AIM OF THE TASK: All that should come back is the lines of the data below from the one containing "Lemma split_not_nil s c : split s c ≠ []." to the one containing "intros Hk Hq.", inclusive, exactly as they stand.

EXCERPTED RECORDS:
=== Section Start ===
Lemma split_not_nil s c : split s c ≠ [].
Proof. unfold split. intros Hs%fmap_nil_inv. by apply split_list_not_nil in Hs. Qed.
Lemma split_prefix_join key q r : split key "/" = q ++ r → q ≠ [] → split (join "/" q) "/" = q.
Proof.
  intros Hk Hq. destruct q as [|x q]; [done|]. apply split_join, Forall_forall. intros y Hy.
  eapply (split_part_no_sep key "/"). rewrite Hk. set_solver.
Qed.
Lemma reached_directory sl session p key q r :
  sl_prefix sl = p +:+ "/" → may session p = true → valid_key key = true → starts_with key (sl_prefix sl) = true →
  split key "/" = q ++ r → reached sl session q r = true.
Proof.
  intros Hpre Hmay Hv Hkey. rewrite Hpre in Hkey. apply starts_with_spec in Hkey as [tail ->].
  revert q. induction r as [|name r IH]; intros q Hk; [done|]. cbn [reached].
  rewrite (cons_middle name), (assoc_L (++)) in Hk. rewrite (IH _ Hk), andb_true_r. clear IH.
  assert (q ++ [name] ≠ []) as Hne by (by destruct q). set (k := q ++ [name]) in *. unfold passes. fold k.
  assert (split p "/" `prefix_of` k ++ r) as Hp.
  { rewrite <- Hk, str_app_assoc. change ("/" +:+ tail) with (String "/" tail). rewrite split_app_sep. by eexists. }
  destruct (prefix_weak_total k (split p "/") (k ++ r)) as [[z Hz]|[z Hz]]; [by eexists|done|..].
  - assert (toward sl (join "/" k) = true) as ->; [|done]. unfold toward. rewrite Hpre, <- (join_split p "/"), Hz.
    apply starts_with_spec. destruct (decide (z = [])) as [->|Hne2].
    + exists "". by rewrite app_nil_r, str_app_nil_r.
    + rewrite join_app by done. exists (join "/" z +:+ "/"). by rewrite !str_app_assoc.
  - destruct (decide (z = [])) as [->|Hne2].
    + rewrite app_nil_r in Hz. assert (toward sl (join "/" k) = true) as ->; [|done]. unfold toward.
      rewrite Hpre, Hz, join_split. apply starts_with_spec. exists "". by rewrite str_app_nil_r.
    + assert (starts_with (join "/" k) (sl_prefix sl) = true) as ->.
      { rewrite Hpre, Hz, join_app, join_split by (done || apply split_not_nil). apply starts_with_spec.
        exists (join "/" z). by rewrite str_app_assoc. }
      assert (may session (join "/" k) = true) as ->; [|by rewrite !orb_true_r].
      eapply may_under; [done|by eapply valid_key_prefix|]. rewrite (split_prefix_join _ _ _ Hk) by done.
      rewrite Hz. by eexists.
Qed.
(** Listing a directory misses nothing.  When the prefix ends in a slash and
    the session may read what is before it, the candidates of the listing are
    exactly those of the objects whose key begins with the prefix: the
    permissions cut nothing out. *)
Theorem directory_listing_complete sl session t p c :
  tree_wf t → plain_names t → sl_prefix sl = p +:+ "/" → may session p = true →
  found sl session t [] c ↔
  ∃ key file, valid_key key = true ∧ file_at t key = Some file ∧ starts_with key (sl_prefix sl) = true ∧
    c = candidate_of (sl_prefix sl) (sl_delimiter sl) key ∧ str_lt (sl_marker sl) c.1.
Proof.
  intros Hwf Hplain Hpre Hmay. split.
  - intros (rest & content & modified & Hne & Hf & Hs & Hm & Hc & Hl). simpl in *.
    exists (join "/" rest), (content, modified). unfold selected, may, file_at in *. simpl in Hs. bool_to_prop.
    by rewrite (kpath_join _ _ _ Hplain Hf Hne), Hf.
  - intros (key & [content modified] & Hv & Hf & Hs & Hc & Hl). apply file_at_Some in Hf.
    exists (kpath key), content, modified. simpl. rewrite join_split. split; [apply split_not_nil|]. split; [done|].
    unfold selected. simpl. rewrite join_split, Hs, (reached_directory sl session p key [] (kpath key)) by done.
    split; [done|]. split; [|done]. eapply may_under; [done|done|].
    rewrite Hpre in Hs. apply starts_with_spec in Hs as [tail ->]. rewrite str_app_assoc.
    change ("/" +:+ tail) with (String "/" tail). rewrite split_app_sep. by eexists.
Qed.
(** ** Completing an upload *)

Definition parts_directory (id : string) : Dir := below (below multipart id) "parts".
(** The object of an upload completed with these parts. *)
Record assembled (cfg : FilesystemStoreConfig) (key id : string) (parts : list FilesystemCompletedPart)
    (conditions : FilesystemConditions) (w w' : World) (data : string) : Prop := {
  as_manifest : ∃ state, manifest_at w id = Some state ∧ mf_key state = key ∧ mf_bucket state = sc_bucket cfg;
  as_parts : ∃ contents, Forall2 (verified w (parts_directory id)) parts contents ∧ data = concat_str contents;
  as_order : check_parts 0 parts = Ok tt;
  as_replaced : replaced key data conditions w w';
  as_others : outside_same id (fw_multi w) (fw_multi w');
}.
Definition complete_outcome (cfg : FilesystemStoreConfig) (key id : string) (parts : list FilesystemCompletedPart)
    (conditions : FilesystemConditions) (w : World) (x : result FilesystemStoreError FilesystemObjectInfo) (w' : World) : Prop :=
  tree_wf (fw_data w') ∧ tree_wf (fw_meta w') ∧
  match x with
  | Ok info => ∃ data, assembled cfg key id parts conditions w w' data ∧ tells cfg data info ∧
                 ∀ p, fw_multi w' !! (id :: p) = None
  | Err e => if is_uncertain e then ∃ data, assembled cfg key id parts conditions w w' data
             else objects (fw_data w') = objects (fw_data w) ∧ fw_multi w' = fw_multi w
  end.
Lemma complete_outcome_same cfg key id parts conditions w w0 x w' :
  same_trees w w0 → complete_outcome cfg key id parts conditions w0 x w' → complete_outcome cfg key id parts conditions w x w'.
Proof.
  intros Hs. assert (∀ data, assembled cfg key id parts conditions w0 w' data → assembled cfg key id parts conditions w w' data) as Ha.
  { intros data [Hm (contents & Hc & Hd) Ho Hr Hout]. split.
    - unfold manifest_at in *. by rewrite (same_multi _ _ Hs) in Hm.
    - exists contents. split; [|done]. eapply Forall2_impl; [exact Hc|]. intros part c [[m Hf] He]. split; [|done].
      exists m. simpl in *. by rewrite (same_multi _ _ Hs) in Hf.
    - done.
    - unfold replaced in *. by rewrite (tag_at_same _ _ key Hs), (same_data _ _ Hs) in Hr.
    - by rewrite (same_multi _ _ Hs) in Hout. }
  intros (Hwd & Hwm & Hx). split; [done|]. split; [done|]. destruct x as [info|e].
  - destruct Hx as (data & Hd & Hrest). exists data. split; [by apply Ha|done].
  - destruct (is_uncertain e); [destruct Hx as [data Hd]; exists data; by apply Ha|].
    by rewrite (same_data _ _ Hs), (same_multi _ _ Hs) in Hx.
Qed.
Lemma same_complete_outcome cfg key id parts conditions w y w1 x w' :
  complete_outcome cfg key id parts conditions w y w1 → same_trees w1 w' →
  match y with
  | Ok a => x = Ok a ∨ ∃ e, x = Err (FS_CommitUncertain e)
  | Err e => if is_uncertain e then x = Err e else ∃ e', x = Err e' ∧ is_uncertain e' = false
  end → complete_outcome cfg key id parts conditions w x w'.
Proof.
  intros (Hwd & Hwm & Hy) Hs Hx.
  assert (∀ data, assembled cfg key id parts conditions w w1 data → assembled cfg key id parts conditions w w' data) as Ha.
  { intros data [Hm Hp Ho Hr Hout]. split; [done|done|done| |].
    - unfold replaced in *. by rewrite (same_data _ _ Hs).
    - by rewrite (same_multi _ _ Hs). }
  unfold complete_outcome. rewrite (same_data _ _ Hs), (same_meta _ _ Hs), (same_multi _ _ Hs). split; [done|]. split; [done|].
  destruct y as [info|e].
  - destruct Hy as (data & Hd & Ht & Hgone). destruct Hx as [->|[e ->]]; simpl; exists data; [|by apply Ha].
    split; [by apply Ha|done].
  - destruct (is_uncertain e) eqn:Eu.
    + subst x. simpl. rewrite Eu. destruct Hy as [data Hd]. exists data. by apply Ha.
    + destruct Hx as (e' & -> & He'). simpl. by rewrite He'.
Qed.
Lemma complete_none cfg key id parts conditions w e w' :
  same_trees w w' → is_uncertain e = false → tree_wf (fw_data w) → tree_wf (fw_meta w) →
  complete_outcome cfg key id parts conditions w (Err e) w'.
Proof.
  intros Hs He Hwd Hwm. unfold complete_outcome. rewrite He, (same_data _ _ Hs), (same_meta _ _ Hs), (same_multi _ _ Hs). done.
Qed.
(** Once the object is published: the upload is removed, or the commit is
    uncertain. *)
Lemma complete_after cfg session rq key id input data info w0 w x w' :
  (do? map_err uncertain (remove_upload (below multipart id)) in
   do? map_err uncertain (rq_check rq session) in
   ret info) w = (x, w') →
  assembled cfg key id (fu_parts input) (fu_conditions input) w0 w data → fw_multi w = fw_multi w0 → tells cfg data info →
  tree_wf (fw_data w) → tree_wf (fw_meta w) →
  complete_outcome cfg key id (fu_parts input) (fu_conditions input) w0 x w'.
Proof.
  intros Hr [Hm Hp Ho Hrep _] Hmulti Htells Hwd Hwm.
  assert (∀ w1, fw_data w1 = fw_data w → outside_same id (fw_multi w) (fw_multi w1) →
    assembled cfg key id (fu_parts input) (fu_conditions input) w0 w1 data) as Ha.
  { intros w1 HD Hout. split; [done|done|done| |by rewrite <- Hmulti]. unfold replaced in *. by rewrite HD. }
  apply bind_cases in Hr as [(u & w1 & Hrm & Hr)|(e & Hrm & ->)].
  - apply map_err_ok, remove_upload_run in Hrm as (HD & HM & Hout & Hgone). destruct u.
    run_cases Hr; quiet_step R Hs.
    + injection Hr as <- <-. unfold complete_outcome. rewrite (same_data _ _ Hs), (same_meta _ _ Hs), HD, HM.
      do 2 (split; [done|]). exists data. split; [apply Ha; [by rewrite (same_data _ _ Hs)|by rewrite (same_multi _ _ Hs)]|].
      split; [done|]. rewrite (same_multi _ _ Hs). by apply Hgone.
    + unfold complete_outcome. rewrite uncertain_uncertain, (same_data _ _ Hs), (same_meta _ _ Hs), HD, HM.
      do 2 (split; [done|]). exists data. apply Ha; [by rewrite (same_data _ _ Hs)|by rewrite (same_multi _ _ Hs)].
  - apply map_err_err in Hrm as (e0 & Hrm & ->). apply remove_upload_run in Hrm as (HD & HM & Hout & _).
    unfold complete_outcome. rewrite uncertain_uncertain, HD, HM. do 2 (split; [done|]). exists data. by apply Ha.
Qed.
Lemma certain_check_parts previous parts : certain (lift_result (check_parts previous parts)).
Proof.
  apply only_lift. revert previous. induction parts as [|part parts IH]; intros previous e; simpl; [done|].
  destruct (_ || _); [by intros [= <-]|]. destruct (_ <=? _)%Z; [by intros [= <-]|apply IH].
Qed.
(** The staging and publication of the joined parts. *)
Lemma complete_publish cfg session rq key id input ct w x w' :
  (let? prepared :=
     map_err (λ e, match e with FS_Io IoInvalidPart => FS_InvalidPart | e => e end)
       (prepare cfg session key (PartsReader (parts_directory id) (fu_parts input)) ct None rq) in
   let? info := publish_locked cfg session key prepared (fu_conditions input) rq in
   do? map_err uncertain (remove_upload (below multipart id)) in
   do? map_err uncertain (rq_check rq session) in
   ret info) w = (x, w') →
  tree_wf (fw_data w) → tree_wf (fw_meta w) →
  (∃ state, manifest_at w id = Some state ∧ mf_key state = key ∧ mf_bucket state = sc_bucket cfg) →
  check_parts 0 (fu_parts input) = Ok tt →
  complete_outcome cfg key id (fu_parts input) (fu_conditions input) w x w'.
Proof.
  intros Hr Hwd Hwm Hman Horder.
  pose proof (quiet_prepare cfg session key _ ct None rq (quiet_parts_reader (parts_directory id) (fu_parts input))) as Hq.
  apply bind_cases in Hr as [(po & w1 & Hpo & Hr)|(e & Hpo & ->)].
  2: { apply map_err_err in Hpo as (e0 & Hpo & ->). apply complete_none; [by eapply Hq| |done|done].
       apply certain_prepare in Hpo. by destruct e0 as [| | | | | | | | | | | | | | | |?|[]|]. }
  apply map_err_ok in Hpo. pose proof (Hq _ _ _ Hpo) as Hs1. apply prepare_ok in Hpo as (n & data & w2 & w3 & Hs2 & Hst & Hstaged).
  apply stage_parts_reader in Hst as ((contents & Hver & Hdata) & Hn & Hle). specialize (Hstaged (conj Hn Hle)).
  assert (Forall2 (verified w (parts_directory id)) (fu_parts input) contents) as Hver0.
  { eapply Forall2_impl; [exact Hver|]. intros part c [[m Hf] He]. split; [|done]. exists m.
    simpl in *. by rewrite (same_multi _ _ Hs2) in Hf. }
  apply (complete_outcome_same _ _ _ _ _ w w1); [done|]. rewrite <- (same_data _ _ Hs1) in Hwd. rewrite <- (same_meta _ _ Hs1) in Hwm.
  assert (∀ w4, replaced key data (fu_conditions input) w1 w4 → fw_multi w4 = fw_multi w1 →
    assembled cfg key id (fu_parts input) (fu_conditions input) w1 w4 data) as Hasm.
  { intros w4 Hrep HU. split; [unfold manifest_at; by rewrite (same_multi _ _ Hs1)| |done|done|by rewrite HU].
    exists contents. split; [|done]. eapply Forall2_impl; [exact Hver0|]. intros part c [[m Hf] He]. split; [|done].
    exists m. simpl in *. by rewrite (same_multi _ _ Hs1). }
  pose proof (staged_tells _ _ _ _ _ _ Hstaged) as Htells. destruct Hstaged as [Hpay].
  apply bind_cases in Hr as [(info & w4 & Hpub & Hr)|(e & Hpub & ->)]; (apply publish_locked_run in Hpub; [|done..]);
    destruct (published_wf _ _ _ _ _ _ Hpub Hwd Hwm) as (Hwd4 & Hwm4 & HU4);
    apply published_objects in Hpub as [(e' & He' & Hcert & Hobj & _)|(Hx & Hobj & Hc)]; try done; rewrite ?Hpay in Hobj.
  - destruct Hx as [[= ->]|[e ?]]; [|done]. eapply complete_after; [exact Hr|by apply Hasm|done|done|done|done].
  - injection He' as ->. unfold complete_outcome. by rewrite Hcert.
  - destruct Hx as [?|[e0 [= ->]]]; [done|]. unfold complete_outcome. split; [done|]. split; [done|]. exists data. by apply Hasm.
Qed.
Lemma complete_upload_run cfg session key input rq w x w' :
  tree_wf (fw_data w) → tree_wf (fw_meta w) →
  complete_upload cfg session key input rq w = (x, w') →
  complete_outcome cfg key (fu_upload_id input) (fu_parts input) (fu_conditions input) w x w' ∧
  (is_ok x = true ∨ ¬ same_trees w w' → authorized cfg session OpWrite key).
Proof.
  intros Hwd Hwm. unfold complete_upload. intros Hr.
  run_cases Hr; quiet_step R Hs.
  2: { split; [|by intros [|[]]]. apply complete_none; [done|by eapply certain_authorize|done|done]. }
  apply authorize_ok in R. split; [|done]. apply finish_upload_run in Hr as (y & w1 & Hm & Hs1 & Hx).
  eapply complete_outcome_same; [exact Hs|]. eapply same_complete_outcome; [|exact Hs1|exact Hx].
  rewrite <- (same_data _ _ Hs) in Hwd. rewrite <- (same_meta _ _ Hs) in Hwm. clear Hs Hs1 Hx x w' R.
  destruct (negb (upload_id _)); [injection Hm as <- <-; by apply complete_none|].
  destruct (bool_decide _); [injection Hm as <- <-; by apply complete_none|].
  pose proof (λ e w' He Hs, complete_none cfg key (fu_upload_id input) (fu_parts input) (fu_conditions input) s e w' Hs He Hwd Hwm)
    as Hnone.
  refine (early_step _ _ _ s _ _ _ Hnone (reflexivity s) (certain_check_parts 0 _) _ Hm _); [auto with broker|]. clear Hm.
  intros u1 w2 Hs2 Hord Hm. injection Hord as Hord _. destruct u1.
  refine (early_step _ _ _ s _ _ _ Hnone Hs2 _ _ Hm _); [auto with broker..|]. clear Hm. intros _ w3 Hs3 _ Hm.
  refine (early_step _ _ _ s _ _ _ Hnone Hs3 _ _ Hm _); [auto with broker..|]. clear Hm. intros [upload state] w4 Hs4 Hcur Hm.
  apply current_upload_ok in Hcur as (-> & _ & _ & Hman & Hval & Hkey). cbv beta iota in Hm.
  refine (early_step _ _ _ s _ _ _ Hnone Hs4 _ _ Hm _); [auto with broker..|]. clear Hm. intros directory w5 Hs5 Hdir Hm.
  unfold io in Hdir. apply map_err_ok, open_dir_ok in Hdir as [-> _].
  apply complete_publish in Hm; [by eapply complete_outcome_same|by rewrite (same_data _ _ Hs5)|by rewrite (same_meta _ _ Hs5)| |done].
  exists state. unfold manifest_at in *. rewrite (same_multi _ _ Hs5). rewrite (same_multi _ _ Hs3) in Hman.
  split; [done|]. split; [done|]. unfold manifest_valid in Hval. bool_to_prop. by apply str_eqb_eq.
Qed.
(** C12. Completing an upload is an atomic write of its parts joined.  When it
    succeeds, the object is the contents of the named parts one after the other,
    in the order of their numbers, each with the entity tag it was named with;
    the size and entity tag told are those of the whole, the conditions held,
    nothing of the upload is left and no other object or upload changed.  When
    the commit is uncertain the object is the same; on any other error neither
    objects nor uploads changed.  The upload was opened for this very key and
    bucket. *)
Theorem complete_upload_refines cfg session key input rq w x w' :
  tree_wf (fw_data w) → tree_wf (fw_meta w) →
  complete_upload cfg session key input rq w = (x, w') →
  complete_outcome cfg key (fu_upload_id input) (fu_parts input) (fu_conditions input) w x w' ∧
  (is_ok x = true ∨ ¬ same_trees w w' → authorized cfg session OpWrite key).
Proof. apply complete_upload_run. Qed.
=== Section End ===
=== Section Start ===
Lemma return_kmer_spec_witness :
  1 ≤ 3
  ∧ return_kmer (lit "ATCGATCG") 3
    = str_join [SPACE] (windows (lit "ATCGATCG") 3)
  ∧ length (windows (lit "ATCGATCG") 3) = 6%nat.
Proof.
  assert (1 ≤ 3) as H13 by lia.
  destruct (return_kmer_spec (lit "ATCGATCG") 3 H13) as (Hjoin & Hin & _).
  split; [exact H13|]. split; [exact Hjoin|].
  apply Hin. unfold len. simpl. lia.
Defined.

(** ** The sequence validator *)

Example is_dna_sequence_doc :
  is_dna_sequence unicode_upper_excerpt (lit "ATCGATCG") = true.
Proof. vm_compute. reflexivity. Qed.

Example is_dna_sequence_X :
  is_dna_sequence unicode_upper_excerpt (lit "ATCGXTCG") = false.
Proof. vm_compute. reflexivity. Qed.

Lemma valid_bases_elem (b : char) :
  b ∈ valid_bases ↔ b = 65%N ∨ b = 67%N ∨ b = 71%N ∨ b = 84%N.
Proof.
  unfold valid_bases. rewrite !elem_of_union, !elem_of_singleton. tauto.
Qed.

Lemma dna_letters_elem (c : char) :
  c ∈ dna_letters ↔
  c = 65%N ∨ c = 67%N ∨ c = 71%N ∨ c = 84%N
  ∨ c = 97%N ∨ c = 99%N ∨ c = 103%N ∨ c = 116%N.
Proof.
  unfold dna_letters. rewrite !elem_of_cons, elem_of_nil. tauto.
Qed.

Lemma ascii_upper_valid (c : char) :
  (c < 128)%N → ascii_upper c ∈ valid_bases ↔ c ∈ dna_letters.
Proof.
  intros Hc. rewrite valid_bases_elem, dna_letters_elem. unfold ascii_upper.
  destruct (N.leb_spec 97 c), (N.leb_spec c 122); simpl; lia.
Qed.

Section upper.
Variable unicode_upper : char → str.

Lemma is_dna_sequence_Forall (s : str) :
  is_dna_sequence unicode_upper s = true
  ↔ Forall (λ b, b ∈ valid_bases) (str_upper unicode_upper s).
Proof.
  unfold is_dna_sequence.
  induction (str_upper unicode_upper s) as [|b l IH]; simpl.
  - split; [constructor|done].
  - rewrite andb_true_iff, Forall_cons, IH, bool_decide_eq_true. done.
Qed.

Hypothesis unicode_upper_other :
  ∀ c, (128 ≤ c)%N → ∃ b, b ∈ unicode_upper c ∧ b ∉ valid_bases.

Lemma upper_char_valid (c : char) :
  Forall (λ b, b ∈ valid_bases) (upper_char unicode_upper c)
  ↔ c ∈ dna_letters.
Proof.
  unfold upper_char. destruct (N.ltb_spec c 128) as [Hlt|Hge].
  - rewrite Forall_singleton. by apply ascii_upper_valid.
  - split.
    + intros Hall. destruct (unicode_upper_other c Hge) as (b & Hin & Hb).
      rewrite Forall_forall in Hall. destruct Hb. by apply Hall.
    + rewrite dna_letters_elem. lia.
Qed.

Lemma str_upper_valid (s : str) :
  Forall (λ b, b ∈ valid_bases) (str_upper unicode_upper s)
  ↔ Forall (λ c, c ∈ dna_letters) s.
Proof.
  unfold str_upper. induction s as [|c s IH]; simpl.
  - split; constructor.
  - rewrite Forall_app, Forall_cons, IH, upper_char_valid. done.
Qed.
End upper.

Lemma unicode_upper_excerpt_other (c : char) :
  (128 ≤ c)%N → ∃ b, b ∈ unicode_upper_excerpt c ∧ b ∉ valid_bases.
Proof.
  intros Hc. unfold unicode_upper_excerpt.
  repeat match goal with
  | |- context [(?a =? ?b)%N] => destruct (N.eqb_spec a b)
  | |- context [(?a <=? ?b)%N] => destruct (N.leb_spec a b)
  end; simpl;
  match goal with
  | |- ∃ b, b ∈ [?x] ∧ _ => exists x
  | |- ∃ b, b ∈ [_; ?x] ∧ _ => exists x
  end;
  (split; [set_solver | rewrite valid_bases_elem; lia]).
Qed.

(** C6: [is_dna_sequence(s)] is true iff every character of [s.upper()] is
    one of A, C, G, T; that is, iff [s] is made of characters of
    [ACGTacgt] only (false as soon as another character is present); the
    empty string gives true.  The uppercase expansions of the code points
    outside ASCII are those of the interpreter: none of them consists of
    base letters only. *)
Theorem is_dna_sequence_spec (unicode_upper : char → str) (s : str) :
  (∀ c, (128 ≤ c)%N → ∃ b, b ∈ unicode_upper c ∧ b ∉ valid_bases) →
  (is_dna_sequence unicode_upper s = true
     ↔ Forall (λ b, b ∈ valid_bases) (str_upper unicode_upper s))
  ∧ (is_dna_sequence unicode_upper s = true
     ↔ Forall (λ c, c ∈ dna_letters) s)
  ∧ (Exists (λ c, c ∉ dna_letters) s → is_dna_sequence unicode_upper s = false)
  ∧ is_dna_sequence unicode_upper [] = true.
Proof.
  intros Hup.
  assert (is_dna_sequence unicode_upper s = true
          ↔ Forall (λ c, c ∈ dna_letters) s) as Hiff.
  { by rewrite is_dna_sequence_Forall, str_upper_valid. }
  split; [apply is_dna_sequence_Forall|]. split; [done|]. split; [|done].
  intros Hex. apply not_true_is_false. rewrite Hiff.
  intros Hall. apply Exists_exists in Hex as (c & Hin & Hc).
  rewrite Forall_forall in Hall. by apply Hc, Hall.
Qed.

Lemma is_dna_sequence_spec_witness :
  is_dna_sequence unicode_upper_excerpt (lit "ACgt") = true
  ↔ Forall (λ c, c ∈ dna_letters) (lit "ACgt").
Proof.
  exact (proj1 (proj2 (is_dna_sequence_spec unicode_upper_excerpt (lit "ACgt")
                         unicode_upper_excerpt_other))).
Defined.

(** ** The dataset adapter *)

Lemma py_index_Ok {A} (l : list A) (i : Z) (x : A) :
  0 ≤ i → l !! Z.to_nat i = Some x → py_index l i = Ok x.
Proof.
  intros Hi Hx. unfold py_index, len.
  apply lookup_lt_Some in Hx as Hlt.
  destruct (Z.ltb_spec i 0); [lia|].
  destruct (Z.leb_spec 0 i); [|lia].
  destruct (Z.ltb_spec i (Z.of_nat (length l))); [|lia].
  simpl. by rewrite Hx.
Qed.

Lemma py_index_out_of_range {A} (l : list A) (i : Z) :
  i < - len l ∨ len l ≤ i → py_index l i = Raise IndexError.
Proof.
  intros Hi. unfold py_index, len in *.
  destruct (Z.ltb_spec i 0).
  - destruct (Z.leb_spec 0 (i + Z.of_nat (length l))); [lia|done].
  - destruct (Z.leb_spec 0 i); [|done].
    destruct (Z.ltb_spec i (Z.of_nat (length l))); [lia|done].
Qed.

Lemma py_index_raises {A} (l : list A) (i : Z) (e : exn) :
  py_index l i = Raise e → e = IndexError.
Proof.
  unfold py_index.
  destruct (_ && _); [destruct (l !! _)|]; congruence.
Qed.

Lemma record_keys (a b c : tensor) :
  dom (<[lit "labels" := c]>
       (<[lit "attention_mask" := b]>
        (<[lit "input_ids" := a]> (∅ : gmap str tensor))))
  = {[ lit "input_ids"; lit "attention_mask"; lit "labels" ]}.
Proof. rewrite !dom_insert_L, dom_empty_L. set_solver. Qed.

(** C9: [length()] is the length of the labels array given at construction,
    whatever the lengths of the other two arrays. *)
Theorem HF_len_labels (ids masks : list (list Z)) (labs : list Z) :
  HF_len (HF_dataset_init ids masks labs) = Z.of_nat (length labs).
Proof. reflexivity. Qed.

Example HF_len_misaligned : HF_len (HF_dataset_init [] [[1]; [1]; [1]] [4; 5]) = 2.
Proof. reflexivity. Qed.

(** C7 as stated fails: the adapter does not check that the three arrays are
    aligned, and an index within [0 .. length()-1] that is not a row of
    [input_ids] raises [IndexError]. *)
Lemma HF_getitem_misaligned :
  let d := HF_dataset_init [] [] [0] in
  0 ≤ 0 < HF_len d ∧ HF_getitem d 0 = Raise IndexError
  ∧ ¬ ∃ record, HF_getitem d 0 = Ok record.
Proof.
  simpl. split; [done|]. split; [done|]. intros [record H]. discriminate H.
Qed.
=== Section End ===
RESPONSE:
Lemma split_not_nil s c : split s c ≠ [].
Proof. unfold split. intros Hs%fmap_nil_inv. by apply split_list_not_nil in Hs. Qed.
Lemma split_prefix_join key q r : split key "/" = q ++ r → q ≠ [] → split (join "/" q) "/" = q.
Proof.
  intros Hk Hq. destruct q as [|x q]; [done|]. apply split_join, Forall_forall. intros y Hy.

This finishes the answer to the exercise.